■ **Problem description**
Go through the entries below. Copy out every line that contains "delta".

■ **Saved data entries**
(** * turbocookedrabbit: the RabbitService orchestrator and its messages

    A shallow embedding of [pkg/tcr/rabbitservice.go] and of the message
    types that accompany it ([PublishReceipt], [ReceivedMessage]).

    Conventions of the embedding:
    - a [uint64] is a [Z] in [0, 2^64); [atomic.AddUint64] wraps;
    - a Go [string] is a [string], a [[]byte] is a [list byte];
    - a nilable pointer or interface is an [option];
    - calls into the collaborators (Publisher, Connection Pool, Consumers,
      the AMQP channel) and channel sends are recorded, in program order,
      as a list of [Event]s; what a collaborator answers is given by the
      operations of the [Collaborators] class;
    - a send can block: [Shutdown] and the default receipt loop, which go
      on to other work after a send, are [Step]s over the state of the
      channels they send on, and stop where a send finds no taker;
    - the background loops read a flag and poll a channel that other
      goroutines write: what each iteration observes is supplied as a
      list of [Tick]s. *)

From Stdlib Require Import ZArith List Lia DecimalString Permutation.
From Stdlib Require Import DecimalN Sorted Ascii.
From stdpp Require Import base gmap strings list fin_maps.

Local Open Scope string_scope.
Local Open Scope list_scope.
Local Open Scope Z_scope.

(** ** Machine integers and durations *)

Definition uint64_modulus : Z := 2 ^ 64.

(** [atomic.AddUint64(&x, delta)]: the new value, modulo [2^64]. *)
Definition AddUint64 (x delta : Z) : Z := (x + delta) mod uint64_modulus.

(** [time.Duration] counts nanoseconds. *)
Definition Millisecond : Z := 1000000.
Definition Second : Z := 1000 * Millisecond.

(** The verb [%d] of [fmt] applied to an unsigned integer. *)
Definition fmt_d (n : Z) : string :=
  NilZero.string_of_uint (N.to_uint (Z.to_N n)).

(** ** Errors

    Go's [error] is an interface value.  [errors.New] and [fmt.Errorf]
    allocate a fresh error carrying a message, so an error made by the
    orchestrator is never one that a collaborator returns.  What a
    collaborator reports is a [failure]; the orchestrator passes it on as
    [collaboratorError]. *)
Definition failure : Type := string.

■ **Task result**
(** [atomic.AddUint64(&x, delta)]: the new value, modulo [2^64]. *)
Definition AddUint64 (x delta : Z) : Z := (x + delta) mod uint64_modulus.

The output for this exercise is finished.